Tips

Some tips on charts and writing.

  • Keep charts simple. Charts with 3 or 4 lines on them look good, once you get to 5 or more it just looks like a tangle of spaghetti. Keep it simple.

  • Mimic good charts. Look at how charts are presented by a quality newspaper.

  • Learn from the masters. Read our pages on Playfair, Nightingale and Tufte.

  • Focus on something you know about and care about. Don’t make a chart because it is faddish or you think that everyone else is interested in it. If you don’t know much about Brexit and are getting bored of it, but know lots about Bitcoin and are into on-line trading, then make a chart and short description on cryptocurrencies, not one about the goings on in Brussels.
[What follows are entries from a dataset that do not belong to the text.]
(** * sethub-mvp: settings holder and database session wrappers

    A shallow embedding of [backend/app/core/config.py] and
    [backend/app/database/session.py].

    The two modules are glue code around pydantic-settings and SQLAlchemy.
    The embedding keeps what the Python code itself does: attribute loads and
    stores on instances, private-name mangling, method resolution along the
    class hierarchy, keyword-argument unpacking, the generator behind
    [create_async_session], the [contextlib.contextmanager] wrapper around
    [open_async_session], and the order of the calls made into the library.
    The library is a parameter: every call into it is recorded in a trace and
    an oracle decides whether the call returns or raises. *)

From Stdlib Require Import String Ascii List Bool Arith ZArith Lia.
Import ListNotations.
Local Open Scope string_scope.
Local Open Scope list_scope.

(** ** Strings and association lists *)

Definition ends_with (suffix s : string) : bool :=
  let n := String.length s in
  let k := String.length suffix in
  if Nat.leb k n then String.eqb (substring (n - k) k s) suffix else false.

Fixpoint strip_leading_underscores (s : string) : string :=
  match s with
  | String "_" rest => strip_leading_underscores rest
  | _ => s
  end.

Fixpoint contains_dot (s : string) : bool :=
  match s with
  | EmptyString => false
  | String "." _ => true
  | String _ rest => contains_dot rest
  end.
Lemma giorni_per_dow_is_Some g (m0 : gmap Z date) w :
  is_Some (m0 !! w) ∨ (∃ d, d ∈ g ∧ weekday d = w) →
  is_Some (fold_left (λ m d, <[weekday d := d]> m) g m0 !! w).
Proof.
  revert m0. induction g as [| x g IH]; intros m0; simpl.
  - intros [H | (d & Hd & _)]; [done | by apply not_elem_of_nil in Hd].
  - intros H. apply IH. destruct (decide (weekday x = w)) as [<- | Hne].
    + left. rewrite lookup_insert_eq. by eexists.
    + rewrite lookup_insert_ne by done.
      destruct H as [H | (d & [-> | Hd]%elem_of_cons & Hw)]; [by left | done |].
      right. by exists d.
Qed.

Lemma _ordine_giorni_spec (m : gmap Z date) :
  NoDup (_ordine_giorni m) ∧ ∀ w, w ∈ _ordine_giorni m ↔ is_Some (m !! w).
Proof.
  unfold _ordine_giorni. split.
  - apply NoDup_app. split; [| split].
    + apply NoDup_filter. repeat constructor; set_solver.
    + intros w [_ Hw]%list_elem_of_filter [Hn _]%list_elem_of_filter.
      apply Hn. set_solver.
    + apply NoDup_filter. rewrite sorted_py_perm. apply NoDup_elements.
  - intros w. rewrite elem_of_app, !list_elem_of_filter, sorted_py_perm.
    rewrite elem_of_elements, elem_of_dom. split.
    + intros [[H _] | [_ H]]; done.
    + intros H. destruct (decide (w ∈ [4; 5; 6])) as [Hw | Hw].
      * left. split; [done | set_solver].
      * right. done.
Qed.

(** In a week whose dates fall on distinct weekdays every date is handled
    once. *)
Lemma giorni_in_ordine_perm g :
  NoDup g →
  (∀ d1 d2, d1 ∈ g → d2 ∈ g → weekday d1 = weekday d2 → d1 = d2) →
  giorni_in_ordine g ≡ₚ g.
Proof.
  intros Hnd Hinj. unfold giorni_in_ordine. cbv zeta.
  set (m := fold_left (λ m d, <[weekday d := d]> m) g ∅).
  destruct (_ordine_giorni_spec m) as [Hk1 Hk2].
  assert (Hm : ∀ w d, m !! w = Some d → d ∈ g ∧ weekday d = w).
  { intros w d [H | H]%giorni_per_dow_lookup; [done | by rewrite lookup_empty in H]. }
  apply NoDup_Permutation; [| done |].
  - revert Hk1. generalize (_ordine_giorni m). intros keys.
    induction 1 as [| w keys Hw Hks IH]; simpl; [constructor |].
    destruct (m !! w) as [d |] eqn:Hd; [| done]. constructor; [| done].
    intros (w' & Hw' & Hd')%list_elem_of_omap.
    apply Hm in Hd as [_ <-]. apply Hm in Hd' as [_ <-]. done.
  - intros d. rewrite list_elem_of_omap. split.
    + intros (w & _ & Hd). by apply Hm in Hd as [? _].
    + intros Hd. exists (weekday d).
      assert (Hs : is_Some (m !! weekday d)).
      { apply giorni_per_dow_is_Some. right. by exists d. }
      split; [by apply Hk2 |]. destruct Hs as [d' Hd'].
      rewrite Hd'. f_equal. apply Hm in Hd' as [Hin Hw]. by apply Hinj.
Qed.

Lemma flat_map_perm {A B} (f g : A → list B) l :
  (∀ x, x ∈ l → f x ≡ₚ g x) → flat_map f l ≡ₚ flat_map g l.
Proof.
  induction l as [| x l IH]; intros H; simpl; [done |].
  rewrite (H x) by by left. rewrite IH; [done |]. intros y Hy. apply H. by right.
Qed.
Definition all_builder_fns : list builder_fn :=
  [F_initialize; F_install_dependencies; F_enable_network_block_device;
   F_build_image; F_disconnect_image_to_network_block_device; F_unmount_build_path;
   F_download_and_validate_image; F_get_supported_runner_arch; F_download_base_image;
   F_fetch_shasums; F_validate_checksum; F_resize_image;
   F_connect_image_to_network_block_device; F_mount_network_block_device_partition;
   F_resize_mount_partitions; F_install_yq; F_replace_mounted_resolv_conf;
   F_disable_unattended_upgrades; F_configure_system_users; F_configure_usr_local_bin;
   F_install_yarn; F_compress_image].

(** The [@retry(tries=..., delay=..., max_delay=..., backoff=...)]
    decorations of builder.py. *)
Definition retry_decorator (f : builder_fn) : option policy :=
  match f with
  | F_download_base_image => Some {| tries := 3; delay := 5; max_delay := 30; backoff := 2 |}
  | F_fetch_shasums => Some {| tries := 3; delay := 5; max_delay := 30; backoff := 2 |}
  | F_mount_network_block_device_partition =>
      Some {| tries := 5; delay := 5; max_delay := 60; backoff := 2 |}
  | F_install_yq => Some {| tries := 3; delay := 5; max_delay := 30; backoff := 2 |}
  | F_compress_image => Some {| tries := 5; delay := 5; max_delay := 60; backoff := 2 |}
  | _ => None
  end.

Definition retried_fns : list builder_fn :=
  List.filter (fun f => match retry_decorator f with Some _ => true | None => false end)
    all_builder_fns.

End Retry.

(* ------------------------------------------------------------------ *)
(** ** [_fetch_shasums] and [_download_and_validate_image] *)

Module Shasums.
Import Retry.
(** * BD_AGRO_INTERSECT: classification, aggregation, loading and geometry
      repair of NDVI intersect shapefiles

    A shallow embedding of
      - [source/modules/intersectNdvi/intersectNdviData.py]
      - [source/modules/intersectNdvi/insertNdviDataIntoDatabase.py]
      - [source/services/database.py]
      - [source/helpers/gisFunctions.py]

    Conventions.
      - A pandas frame is a list of column names and a list of rows; a row
        is a finite map from column name to cell.  Every statement of the
        source of the shape [df.loc[mask, col] = v] has an element-wise
        mask, so it is a map over the rows.
      - Python [str] values are code-point sequences; here they are the
        UTF-8 byte strings of the same text.  Equality, concatenation,
        replacement of a substring, lexicographic order, and the tests
        "first / last characters equal an ASCII text" agree in both views.
      - Floating-point columns (areas) are exact rationals.
      - An exception is a value of [error]; a method that can raise returns
        a [result]. *)

From Stdlib Require Import ZArith QArith Qround String Ascii List Bool Lia.
From Stdlib Require Import DecimalString DecimalZ.
From stdpp Require Import gmap strings list sorting.
Close Scope Q_scope.
#[global] Set Warnings "-clear-no-such-hyp".
Open Scope string_scope.
Open Scope Z_scope.

(** ** Values *)

Inductive month :=
| Jan | Feb | Mar | Apr | May | Jun | Jul | Aug | Sep | Oct | Nov | Dec.

(** A calendar date as carried by a pandas [Timestamp] (time of day is
    never read by the code). *)
Record date := mkDate { year : Z; mon : month; day : Z }.

Definition month_number (m : month) : Z :=
  match m with
  | Jan => 1 | Feb => 2 | Mar => 3 | Apr => 4 | May => 5 | Jun => 6
  | Jul => 7 | Aug => 8 | Sep => 9 | Oct => 10 | Nov => 11 | Dec => 12
  end.

(** One cell of a frame.  [NA] stands for [None], [NaN], [NaT] and
    [pd.NA] alike. *)
Inductive cell :=
| NA
| Str (s : string)
| Int (z : Z)
| Num (q : Q)
| Date (d : date).

#[global] Instance month_eq_dec : EqDecision month.
Proof. solve_decision. Defined.
#[global] Instance date_eq_dec : EqDecision date.
Proof. solve_decision. Defined.
#[global] Instance Q_eq_dec : EqDecision Q.
Proof. solve_decision. Defined.
#[global] Instance cell_eq_dec : EqDecision cell.
Proof. solve_decision. Defined.

(** ** Exceptions *)

Inductive error :=
| ValueError (msg : string)
| KeyError (column : string)
| TypeError (what : string)
| IndexError
| ParserError (c : cell)
(* the three [ValueError]s of [NdviDataValidation], with their payload *)
| InvalidEstagio (wrong_values list_estagios : list cell)
| InvalidGridcode (wrong_values : list cell)
| InvalidContrato (wrong_values : list cell).

Inductive result (A : Type) :=
| Ok (a : A)
| Raise (e : error).
Arguments Ok {A} a.
Arguments Raise {A} e.

#[global] Instance result_ret : MRet result := fun _ a => Ok a.
#[global] Instance result_bind : MBind result := fun _ _ f m =>
  match m with
  | Ok a => f a
  | Raise e => Raise e
  end.


(** ** Python strings *)

(** [str(n)] for an [int]. *)
Definition str_of_int (z : Z) : string := NilZero.string_of_int (Z.to_int z).

(** [int(s)] for a decimal numeral; [None] when Python raises. *)
Definition int_of_str (s : string) : option Z :=
  Z.of_int <$> NilZero.int_of_string s.

(** [s[-n:]] *)
Definition str_last (n : nat) (s : string) : string :=
  String.substring (String.length s - n) n s.

(** [s[0]] as pandas' [.str[0]] gives it: missing on the empty string. *)
Definition str_first (s : string) : option string :=
  match s with
  | EmptyString => None
  | String c _ => Some (String c EmptyString)
  end.

(** [s.replace(old, new)] for a non-empty [old]: all non-overlapping
    occurrences, left to right.  [skip] counts the characters of a match
    still to be dropped. *)
Fixpoint replace_from (old new : string) (skip : nat) (s : string) : string :=
  match s with
  | EmptyString => EmptyString
  | String c s' =>
      match skip with
      | S k => replace_from old new k s'
      | O =>
          if String.prefix old s
          then new ++ replace_from old new (String.length old - 1) s'
          else String c (replace_from old new 0 s')
      end
  end.

Definition str_replace (old new s : string) : string :=
  replace_from old new 0 s.

Definition ascii_upper (c : ascii) : ascii :=
  let n := nat_of_ascii c in
  if ((97 <=? n) && (n <=? 122))%nat then ascii_of_nat (n - 32) else c.

Definition ascii_lower (c : ascii) : ascii :=
  let n := nat_of_ascii c in
  if ((65 <=? n) && (n <=? 90))%nat then ascii_of_nat (n + 32) else c.

Fixpoint str_map (f : ascii -> ascii) (s : string) : string :=
  match s with
  | EmptyString => EmptyString
  | String c s' => String (f c) (str_map f s')
  end.

(** [s.upper()] and [s.lower()], exact on ASCII column names. *)
Definition upper : string -> string := str_map ascii_upper.
Definition lower : string -> string := str_map ascii_lower.

(** ** Frames *)

Record DataFrame := mkFrame {
  columns : list string;
  rows : list (gmap string cell)
}.

(** [row[col]] *)
Definition at_col (col : string) (r : gmap string cell) : cell :=
  default NA (r !! col).

(** [col in df.columns] *)
Definition has_column (col : string) (df : DataFrame) : bool :=
  bool_decide (col ∈ columns df).

(** [df[col]] raises [KeyError] on a missing column. *)
Definition require (col : string) (df : DataFrame) : result unit :=
  if has_column col df then Ok tt else Raise (KeyError col).

Definition add_column (col : string) (cols : list string) : list string :=
  if bool_decide (col ∈ cols) then cols else (cols ++ [col])%list.

(** [df[col] = <element-wise expression>] *)
Definition assign (col : string) (f : gmap string cell -> cell)
    (df : DataFrame) : DataFrame :=
  {| columns := add_column col (columns df);
     rows := (fun r => <[col := f r]> r) <$> rows df |}.

(** [df.loc[mask, col] = v] *)
Definition loc_set (mask : gmap string cell -> bool) (col : string) (v : cell)
    (df : DataFrame) : DataFrame :=
  assign col (fun r => if mask r then v else at_col col r) df.

(** [df.empty] *)
Definition empty_frame (df : DataFrame) : bool :=
  match columns df, rows df with
  | [], _ | _, [] => true
  | _, _ => false
  end.

(** *** Element-wise operations of a column *)

Definition isna (c : cell) : bool :=
  match c with NA => true | _ => false end.

(** [series.isin(values)] *)
Definition isin (values : list cell) (c : cell) : bool :=
  bool_decide (c ∈ values).

(** [series == 'text'] *)
Definition eq_str (text : string) (c : cell) : bool :=
  bool_decide (c = Str text).

(** [series.str[0].astype(str) == ch] for a one-character ASCII [ch]. *)
Definition first_is (ch : string) (c : cell) : bool :=
  match c with
  | Str s => bool_decide (str_first s = Some ch)
  | _ => false
  end.

(** [series.str[-n:].astype(str) == text] *)
Definition last_is (n : nat) (text : string) (c : cell) : bool :=
  match c with
  | Str s => bool_decide (str_last n s = text)
  | _ => false
  end.

(** [series.str.len()] *)
Definition str_len (c : cell) : option nat :=
  match c with
  | Str s => Some (String.length s)
  | _ => None
  end.

(** [series.str.replace(old, new)] *)
Definition cell_replace (old new : string) (c : cell) : cell :=
  match c with
  | Str s => Str (str_replace old new s)
  | _ => NA
  end.

(** [series.astype(str)] on one value of a [string] or integer column.
    The text pandas prints for a float or a timestamp is not modelled:
    [None]. *)
Definition astype_str (c : cell) : option string :=
  match c with
  | NA => Some "<NA>"
  | Str s => Some s
  | Int z => Some (str_of_int z)
  | Num _ | Date _ => None
  end.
  • Read a writing guide. There are lots. The Economist’s is good, and on-line; the New York Times has a good one too. Most of these guide are based in some way on an essay—Politics and the English Language—by George Orwell. He set out six rules that are worth remembering:

  1. Never use a metaphor, simile, or other figure of speech which you are used to seeing in print.

  2. Never use a long word where a short one will do.

  3. If it is possible to cut a word out, always cut it out.

  4. Never use the passive where you can use the active.

  5. Never use a foreign phrase, a scientific word, or a jargon word if you can think of an everyday English equivalent.

  6. Break any of these rules sooner than say anything outright barbarous.

  • Ask a friend to read your entry. This is not an exam. Journalists and writers will often ask friends to read their work and tell them where the argument falls down. If your friend gets stuck on a point or does not understand it, then clarify it.